Re: Move block.db to new ssd

Frédéric Nass <frederic.nass@xxxxxxxxxxxxxxxx> · Tue, 12 Nov 2024 17:25:50 +0100 (CET)

Hi Anthony, 

Did the RocksDB sharding end up improving the overspilling situation related to the level thresholds? I had only anticipated that it would reduce the impact of compaction. 

We reshared our OSD's RocksDBs a long time ago (after upgrading to Pacific IIRC) and I think we could still observe overspilling at the layer levels sometimes, if I'm not mistaken. 

Cheers, 

Frédéric. 

PS: It seems that the document you referred to is not accessible from the Internet. 

----- Le 12 Nov 24, à 15:11, Anthony D'Atri <anthony.datri@xxxxxxxxx> a écrit : 

> RocksDB column sharding came a while ago. It should be enabled on your OSDs,
> provided they weren’t built on a much older release. If they were you can
> update them.

> [
> https://cf2.cloudferro.com:8080/swift/v1/AUTH_5e376cddf8a94f9294259b5f48d7b2cd/ceph/rocksdb_in_ceph.pdf
> ] [
> https://cf2.cloudferro.com:8080/swift/v1/AUTH_5e376cddf8a94f9294259b5f48d7b2cd/ceph/rocksdb_in_ceph.pdf
> | rocksdb_in_ceph ]
> [
> https://cf2.cloudferro.com:8080/swift/v1/AUTH_5e376cddf8a94f9294259b5f48d7b2cd/ceph/rocksdb_in_ceph.pdf
> | PDF Document · 512 KB ]

> [
> https://www.ibm.com/docs/en/storage-ceph/7.1?topic=bluestore-resharding-rocksdb-database
> ] [
> https://www.ibm.com/docs/en/storage-ceph/7.1?topic=bluestore-resharding-rocksdb-database
> | IBM Storage Ceph – Administration, Resharding RocksDB database reshard
> RocksDB database ]
> [
> https://www.ibm.com/docs/en/storage-ceph/7.1?topic=bluestore-resharding-rocksdb-database
> | ibm.com ]
> [
> https://www.ibm.com/docs/en/storage-ceph/7.1?topic=bluestore-resharding-rocksdb-database
> ]

>> On Nov 12, 2024, at 8:02 AM, Alexander Patrakov <patrakov@xxxxxxxxx> wrote:

>> Yes, that is correct.

>> On Tue, Nov 12, 2024 at 8:51 PM Frédéric Nass
>> <frederic.nass@xxxxxxxxxxxxxxxx> wrote:

>>> Hello Alexander,

>>> Thank you for clarifying this point.

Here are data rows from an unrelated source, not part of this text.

(* ===== verification/NxsDemo.v ===== *)
(** * A small network to try the theorems about the synchronisation of groups on

    Node 1 has group 10 and some messages of it, node 2 has the group and none.  Every theorem with hypotheses is applied here at
    such a state, where they hold. *)

From S2P Require Import Prelude StdMap Nxs NxsTrans NxsSync NxsViews NxsRun NxsExchange NxsProps NxsLive.
From Stdlib Require Import ZArith Lia.
From stdpp Require Import base list sorting.
Open Scope Z_scope.

Definition demo_meta (circle_type : Z) : RsGxsGrpMetaData :=
  mk_GrpMeta GROUP_SUBSCRIBE_SUBSCRIBED 5 5 0 77 circle_type 0 0 0 [] [].

Definition demo_msg (m : Z) : RsGxsMsgMetaData := mk_MsgMeta m 0 0 900.

(** The time, the type of the circle of group 10, and the messages there are. *)
Definition demo_env (t circle_type : Z) (msgs : list Z) : nxs_env :=
  mk_nxs_env true t [2] false [] (fun _ => None) [(10, demo_meta circle_type)] (fun g => if g =? 10 then demo_msg <$> msgs else [])
    (fun _ => None) (fun g m => if (g =? 10) && bool_decide (m ∈ msgs) then [mk_NxsMsg g m 0 1 [] [m]] else []) (fun _ => true)
    (fun _ => 2) (fun _ => None) (fun _ => true) (fun _ _ _ => true) (fun _ _ => (true, true)) (fun _ => None) (fun p => p) (fun _ => None)
    (fun p g => p + g) (fun _ _ _ => inr ENCRYPTION_STATUS_CIRCLE_ERROR) (fun _ => None) (fun _ => 0).

Definition demo_node (own : Z) : RsGxsNetService := new_NetService own AUTO_SYNC_MESSAGES 0 0.

(** Node 1 after a post at time 1000. *)
Definition demo_poster : RsGxsNetService := stampMsgServerUpdateTS (demo_env 1000 GXS_CIRCLE_TYPE_PUBLIC []) (demo_node 1) 10.

Lemma demo_node_ok own : trans_ok (demo_node own).
Proof. split; [constructor|]. intros p m H. by apply not_elem_of_nil in H. Qed.

Definition from (p n : Z) (b : nxs_body) : RsNxsItem := mk_NxsItem p n b.
Definition queue_of (l : list RsNxsItem) : nxs_incoming := mk_Incoming l [].

(** Node 1 announces two messages to node 2 and sends them in two goes, with a turn of the worker between them. *)
Definition demo_msgs : list RsNxsMsg := [mk_NxsMsg 10 21 0 1 [] [21]; mk_NxsMsg 10 22 0 1 [] [22]].
Definition at_time (t : Z) : nxs_env := demo_env t GXS_CIRCLE_TYPE_PUBLIC [].
Definition demo_announce : nxs_incoming := queue_of [from 1 7 (TransacItem (mk_Transac FLAG_ANNOUNCE_MSGS 2 950 0))].
Definition demo_delivery : list nxs_event :=
  [Tick (at_time 1003) (queue_of [msg_item 1 7 (mk_NxsMsg 10 21 0 1 [] [21])]); ThreadTick (at_time 1003) 5;
   Tick (at_time 1004) (queue_of [from 3 7 PullRequestItem; msg_item 1 7 (mk_NxsMsg 10 22 0 1 [] [22])])].

Definition turn_time (ev : nxs_event) : Z := match ev with ThreadTick e _ => u32 (now e) | Tick _ _ => 0 end.

Lemma in_time_check limit evs : forallb (fun ev => turn_time ev <=? limit) evs = true -> in_time limit evs.
Proof.
  intros H e f Hin. rewrite forallb_forall in H. apply list_elem_of_In, H in Hin. by apply Z.leb_le in Hin.
Qed.

Lemma transactions_independent_witness : exists s' out,
  run_events (demo_node 2) [Tick (at_time 1001) demo_announce; ThreadTick (at_time 1002) 5] = Some (s', out) /\ trans_ok s' /\
  find_transaction s' 1 7 = Some (announced_trans FLAG_STATE_RECEIVING (at_time 1001) 1 7 (mk_Transac FLAG_ANNOUNCE_MSGS 2 950 0)).
Proof.
  destruct (run_events (demo_node 2) [Tick (at_time 1001) demo_announce; ThreadTick (at_time 1002) 5]) as [[s' out]|] eqn:E;
    [|vm_compute in E; discriminate].
  exists s', out. split; [reflexivity|]. destruct (transactions_independent _ _ _ _ (demo_node_ok 2) E) as (Hok & Hin & _).
  split; [exact Hok|]. rewrite (Hin 1 7) by done. reflexivity.
Defined.

(** Nothing but the transaction is there. *)
Definition only_transaction (p n : Z) (s : RsGxsNetService) : bool :=
  forallb (fun x => (x.1.1 =? p) && (x.1.2 =? n)) (all_transactions s) &&
  bool_decide (length (mComplTransactions s) = 0%nat) && bool_decide (length (mPendingCircleVets s) = 0%nat).

Lemma only_transaction_unhindered p n e fuel s : only_transaction p n s = true -> (0 < fuel)%nat -> worker_unhindered p n e fuel s.
Proof.
  unfold only_transaction. intros [[Ha Hc%bool_decide_eq_true]%andb_true_iff Hv%bool_decide_eq_true]%andb_true_iff Hf.
  apply nil_length_inv in Hc, Hv. split.
  - rewrite Hc. intros tr H. by apply not_elem_of_nil in H.
  - intros p' n' tr tr' H Hne. rewrite forallb_forall in Ha. apply list_elem_of_In, Ha in H. cbn in H.
    apply andb_true_iff in H as [->%Z.eqb_eq ->%Z.eqb_eq]. done.
  - by rewrite Hv.
  - by rewrite Hv.
Qed.

Fixpoint demo_unhindered (p n : Z) (s : RsGxsNetService) (evs : list nxs_event) : bool :=
  match evs with
  | [] => true
  | ev :: evs =>
      match ev with Tick _ i => bool_decide (length (tunnel i) = 0%nat) | ThreadTick _ f => only_transaction p n s && (0 <? f)%nat end &&
      match run_event s ev with Some (s1, _) => demo_unhindered p n s1 evs | None => true end
  end.

Lemma demo_unhindered_run p n evs : forall s, demo_unhindered p n s evs = true -> run_unhindered p n s evs.
Proof.
  induction evs as [|ev evs IH]; intros s H; [done|]. cbn [demo_unhindered] in H. apply andb_true_iff in H as [Ht H]. split.
  - destruct ev as [e i|e f]; cbn.
    + apply bool_decide_eq_true, nil_length_inv in Ht. unfold tunnels_parse. rewrite Ht. constructor.
    + apply andb_true_iff in Ht as [Ho Hf%Nat.ltb_lt]. by apply only_transaction_unhindered.
  - intros s1 out E. rewrite E in H. by apply IH.
Qed.

Lemma messages_arrive_witness : exists s' out,
  run_events (demo_node 2) (Tick (at_time 1001) demo_announce :: ThreadTick (at_time 1002) 5 :: demo_delivery ++
    [ThreadTick (at_time 1005) 5; ThreadTick (at_time 1006) 5]) = Some (s', out) /\
  (exists l1 l2, mNewMessagesToNotify s' = l1 ++ (pair 1 <$> demo_msgs) ++ l2) /\
  SendItem (confirmation 1 7 (Z.lor FLAG_BEGIN_P2 FLAG_TYPE_MSGS)) ∈ out /\ SendItem (confirmation 1 7 FLAG_END_SUCCESS) ∈ out.
Proof.
  apply (messages_arrive (demo_node 2) 1 7 950 0 demo_msgs (at_time 1001) (at_time 1002) (at_time 1005) (at_time 1006) demo_announce 5 5 5
    demo_delivery (demo_node_ok 2)).
  - done.
  - done.
  - reflexivity.
  - reflexivity.
  - reflexivity.
  - intros evs1 e f evs2 Hd. destruct evs1 as [|ev1 [|ev2 [|ev3 evs1]]].
    + discriminate.
    + apply (f_equal (drop 2)) in Hd. change (drop 2 demo_delivery = evs2) in Hd. subst evs2. discriminate.
    + discriminate.
    + apply (f_equal (drop 3)) in Hd. change ([] = evs1 ++ ThreadTick e f :: evs2) in Hd. by destruct evs1.
  - by apply in_time_check.
  - apply demo_unhindered_run. vm_compute. reflexivity.
  - cbn. lia.
Defined.

(** Node 2, which has message 22, asks node 1, which has 21, 22 and 23 and by the time it sends also 24. *)
Definition env_A : nxs_env := demo_env 1010 GXS_CIRCLE_TYPE_PUBLIC [23; 22; 21].
Definition env_A2 : nxs_env := demo_env 1020 GXS_CIRCLE_TYPE_PUBLIC [24; 23; 22; 21].
Definition env_B : nxs_env := demo_env 1015 GXS_CIRCLE_TYPE_PUBLIC [22].

Definition demo_request : list (Z * Z) :=
  requested env_B (demo_node 2) 10 (ids_offered (offered env_A demo_poster 10 (demo_meta GXS_CIRCLE_TYPE_PUBLIC) 0 (send_delay env_A demo_poster 10))).

Lemma message_exchange_witness : demo_request = [(23, 0); (21, 0)] /\
  waits_with FLAG_TYPE_MSGS [from 2 1 (NxsMsg (mk_NxsMsg 10 21 0 1 [] [21])); from 2 1 (NxsMsg (mk_NxsMsg 10 23 0 1 [] [23]))] 1000
    (answer_of (locked_genSendMsgsTransaction env_A2 demo_poster
      (arrived 2 (answer_of (locked_genReqMsgTransaction env_B (demo_node 2)
        (arrived 1 (answer_of (handleRecvSyncMessage env_A demo_poster 2 10 0 0 0 false) (next_number demo_poster))))
        (next_number (demo_node 2))))) (next_number demo_poster)).
Proof.
  split; [reflexivity|].
  pose proof (message_exchange env_A env_A2 env_B demo_poster demo_poster (demo_node 2) 1 2 10 0 0 (demo_meta GXS_CIRCLE_TYPE_PUBLIC)
    (demo_meta GXS_CIRCLE_TYPE_PUBLIC)) as H. cbv zeta in H. apply H.
  - done.
  - by repeat split.
  - eexists. split; [reflexivity|]. split; vm_compute; [reflexivity|discriminate].
  - reflexivity.
  - reflexivity.
  - reflexivity.
  - reflexivity.
  - reflexivity.
  - vm_compute. discriminate.
  - vm_compute. discriminate.
Defined.

(** Node 3 announces one message and sends a request to pull in its place. *)
Definition demo_trap : list nxs_event := [Tick (at_time 1002) (queue_of [from 3 9 PullRequestItem])].

Lemma foreign_item_stops_worker_witness : exists s' out,
  run_events (demo_node 2) (Tick (at_time 1000) (queue_of [from 3 9 (TransacItem (mk_Transac FLAG_ANNOUNCE_MSGS 1 0 0))]) ::
    ThreadTick (at_time 1001) 5 :: demo_trap ++ [ThreadTick (at_time 1003) 5]) = Some (s', out) /\
  forall fuel, run_event s' (ThreadTick (at_time 1004) fuel) = None.
Proof.
  destruct (run_events (demo_node 2) _) as [[s' out]|] eqn:E; [|vm_compute in E; discriminate].
  exists s', out. split; [reflexivity|].
  apply (foreign_item_stops_worker (demo_node 2) s' out 3 9 (mk_Transac FLAG_ANNOUNCE_MSGS 1 0 0) [from 3 9 PullRequestItem]
    (from 3 9 PullRequestItem) (at_time 1000) (at_time 1001) (at_time 1003) (at_time 1004)
    (queue_of [from 3 9 (TransacItem (mk_Transac FLAG_ANNOUNCE_MSGS 1 0 0))]) 5 5 demo_trap (demo_node_ok 2)).
  - done.
  - done.
  - reflexivity.
  - reflexivity.
  - by right.
  - reflexivity.
  - by repeat constructor.
  - by left.
  - done.
  - reflexivity.
  - intros evs1 e f evs2 Hd. destruct evs1 as [|ev1 [|ev2 evs1]]; discriminate.
  - by apply in_time_check.
  - vm_compute. discriminate.
  - exact E.
Defined.

(** Node 1 has just announced its list to node 2; node 3 confirms it. *)
Definition demo_lister : RsGxsNetService := (handleRecvSyncMessage env_A demo_poster 2 10 0 0 0 false).1.

Lemma demo_lister_ok : trans_ok demo_lister.
Proof.
  unfold demo_lister. destruct (handleRecvSyncMessage env_A demo_poster 2 10 0 0 0 false) as [s o] eqn:E.
  apply handleRecvSyncMessage_grows, grows_ok in E. apply E. apply (demo_node_ok 1).
Qed.

Lemma any_friend_ends_transaction_witness : exists tr, find_transaction demo_lister 1 1 = Some tr /\ length (mItems tr) = 3%nat /\
  find_transaction (processTransactions (at_time 1020) (recv_item env_A demo_lister (confirmation 3 1 FLAG_END_SUCCESS)).1).1 1 1 = None.
Proof.
  destruct (find_transaction demo_lister 1 1) as [tr|] eqn:E; [|vm_compute in E; discriminate].
  exists tr. split; [reflexivity|]. split; [vm_compute in E; injection E as <-; reflexivity|].
  assert (Hq : 3 <> mOwnId demo_lister) by (vm_compute; discriminate). assert (Hn : 1 <> 0) by discriminate.
  exact (proj1 (proj2 (any_friend_ends_transaction env_A (at_time 1020) demo_lister 3 1 tr demo_lister_ok Hq Hn E))).
Defined.

Lemma list_only_to_entitled_witness : exists g meta ms tr, g = 10 /\ map_find (grpMetas env_A) g = Some meta /\ may_list env_A 2 meta /\
  Forall (list_entry env_A 2 1 g meta 0 0 ms) (mItems tr) /\ find_transaction demo_lister 1 1 = Some tr.
Proof.
  destruct (handleRecvSyncMessage env_A demo_poster 2 10 0 0 0 false) as [s' out] eqn:E.
  assert (Hout : out <> []) by (intros ->; vm_compute in E; discriminate).
  destruct (list_only_to_entitled env_A demo_poster s' out 2 10 0 0 0 false E Hout) as (g & meta & ms & tr & H1 & _ & _ & H4 & _ & _ & H7 & H8).
  exists g, meta, ms, tr. assert (Hg : g = 10).
  { cbn in H1. destruct (decide (key_eqv g 10)) as [Hd|]; [by apply Z_key_eqv in Hd|discriminate]. }
  subst g. split; [reflexivity|]. split; [exact H1|]. split; [exact H4|]. split; [exact H8|].
  unfold demo_lister. rewrite E. cbn [fst]. assert (Ho : mOwnId s' = 1) by (vm_compute in E; injection E as <- _; reflexivity).
  rewrite Ho in H7. exact H7.
Defined.

(** A group that is kept to node 1: no list, but the message. *)
Lemma messages_for_the_asking_witness :
  let e := demo_env 1010 GXS_CIRCLE_TYPE_LOCAL [23] in
  let tr := mk_NxsTransaction FLAG_STATE_COMPLETED 3000 2 5 (mk_Transac 0 1 0 0) [request_item 2 5 10 (23, 0)] in
  (canSendMsgIds e (demo_node 1) (msgMetas e 10) 10 (demo_meta GXS_CIRCLE_TYPE_LOCAL) 2).1 = None /\
  waits_with FLAG_TYPE_MSGS [from 2 1 (NxsMsg (mk_NxsMsg 10 23 0 1 [] [23]))] 0
    (answer_of (locked_genSendMsgsTransaction e (demo_node 1) tr) (next_number (demo_node 1))).
Proof.
  intros e tr. split; [reflexivity|].
  apply (messages_for_the_asking e (demo_node 1) tr 2 5 10 [(23, 0)] (demo_meta GXS_CIRCLE_TYPE_LOCAL)); try reflexivity; try discriminate.
Defined.

(** Node 1 posts message 24 after it has made the list, and before it sends. *)
Definition demo_poster2 : RsGxsNetService := stampMsgServerUpdateTS (at_time 1018) demo_poster 10.
Definition demo_requests : NxsTransaction :=
  mk_NxsTransaction FLAG_STATE_COMPLETED 3000 2 5 (mk_Transac 0 2 0 0) (request_item 2 5 10 <$> demo_request).

Lemma posted_meanwhile_waits_witness : exists tr3 B' out,
  answer_of (locked_genSendMsgsTransaction env_A2 demo_poster2 demo_requests) (next_number demo_poster2) = Some tr3 /\
  locked_processCompletedIncomingTrans env_B 5 (demo_node 2) (arrive 1 tr3) = Some (B', out) /\
  (mNewMessagesToNotify B').*2 = [mk_NxsMsg 10 21 0 1 [] [21]; mk_NxsMsg 10 23 0 1 [] [23]] /\
  24 ∈ (mm_MsgId <$> msgMetas env_A2 10) /\
  (handleRecvSyncMessage env_A2 demo_poster2 2 10 0 0 (client_ts B' 1 10) false).2 = [].
Proof.
  destruct (answer_of (locked_genSendMsgsTransaction env_A2 demo_poster2 demo_requests) (next_number demo_poster2)) as [tr3|] eqn:E3;
    [|vm_compute in E3; discriminate].
  destruct (locked_processCompletedIncomingTrans env_B 5 (demo_node 2) (arrive 1 tr3)) as [[B' out]|] eqn:E;
    [|vm_compute in E3; injection E3 as <-; vm_compute in E; discriminate].
  exists tr3, B', out. split; [reflexivity|]. split; [exact E|]. split.
  { vm_compute in E3. injection E3 as <-. vm_compute in E. injection E as <- _. reflexivity. }
  split; [by left|].
  apply (posted_meanwhile_waits env_A2 env_B env_A2 demo_poster2 demo_poster2 (demo_node 2) B' 1 2 5 10 0 5 demo_requests tr3 demo_request out
    (mk_ServerUpdate 1018 [])).
  - reflexivity.
  - reflexivity.
  - done.
  - reflexivity.
  - vm_compute. discriminate.
  - by vm_compute; repeat constructor.
  - exact E3.
  - reflexivity.
  - exact E.
  - reflexivity.
  - vm_compute. discriminate.
Defined.

(** A message of a member waits for a circle whose encryption does not work. *)
Lemma unsendable_list_stops_worker_witness :
  let s := (demo_node 1) <| mPendingCircleVets := [MsgCircleIdsRequestVetting 1000 [mk_MsgVet 21 5] 10 2 77] |> in
  forall fuel, runVetting env_A fuel s = None.
Proof.
  intros s. apply (unsendable_list_stops_worker env_A s 1000 10 2 77 [mk_MsgVet 21 5] [] (mk_MsgVet 21 5)); try reflexivity.
  - by left.
  - discriminate.
Defined.

Lemma nxs_save_load_witness : config_ok (setKeepAge demo_poster 10 5000000) /\
  getGroupServerUpdateTS (loadList (at_time 5000) (demo_node 1) (saveList (setKeepAge demo_poster 10 5000000))) 10 = (0, 1000).
Proof.
  assert (Hok : config_ok (setKeepAge demo_poster 10 5000000)).
  { unfold config_ok, map_ok, map_sorted. vm_compute mClientGrpUpdateMap. vm_compute mClientMsgUpdateMap. vm_compute mServerMsgUpdateMap.
    vm_compute mServerGrpConfigMap. repeat constructor; discriminate. }
  split; [exact Hok|].
  exact (proj1 (proj2 (proj2 (nxs_save_load (at_time 5000) (setKeepAge demo_poster 10 5000000) 1 AUTO_SYNC_MESSAGES 0 0 Hok))) 10).
Defined.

The documentation was not very clear about
>>> the 'improvements'.

>>> Does that mean that in the latest releases overspilling no longer occurs between
>>> the two thresholds of 30GB and 300GB? Meaning block.db can be 80GB in size
>>> without overspilling, for example?

>>> Cheers,

>>> Frédéric.

>>> ----- Le 12 Nov 24, à 13:32, Alexander Patrakov patrakov@xxxxxxxxx a écrit :

>>>> Hello Frédéric,

>>>> The advice regarding 30/300 GB DB sizes is no longer valid. Since Ceph

>>>> 15.2.8, due to the new default (bluestore_volume_selection_policy =

>>>> use_some_extra), it no longer wastes the extra capacity of the DB

>>>> device.

>>>> On Tue, Nov 12, 2024 at 5:52 PM Frédéric Nass

>>>> <frederic.nass@xxxxxxxxxxxxxxxx> wrote:

>>>>> ----- Le 12 Nov 24, à 8:51, Roland Giesler roland@xxxxxxxxxxxxxx a écrit :

>>>>>> On 2024/11/12 04:54, Alwin Antreich wrote:

>>>>>>> Hi Roland,

>>>>>>> On Mon, Nov 11, 2024, 20:16 Roland Giesler <roland@xxxxxxxxxxxxxx> wrote:

>>>>>>>> I have ceph 17.2.6 on a proxmox cluster and want to replace some ssd's

>>>>>>>> who are end of life. I have some spinners who have their journals on

>>>>>>>> SSD. Each spinner has a 50GB SSD LVM partition and I want to move those

>>>>>>>> each to new corresponding partitions.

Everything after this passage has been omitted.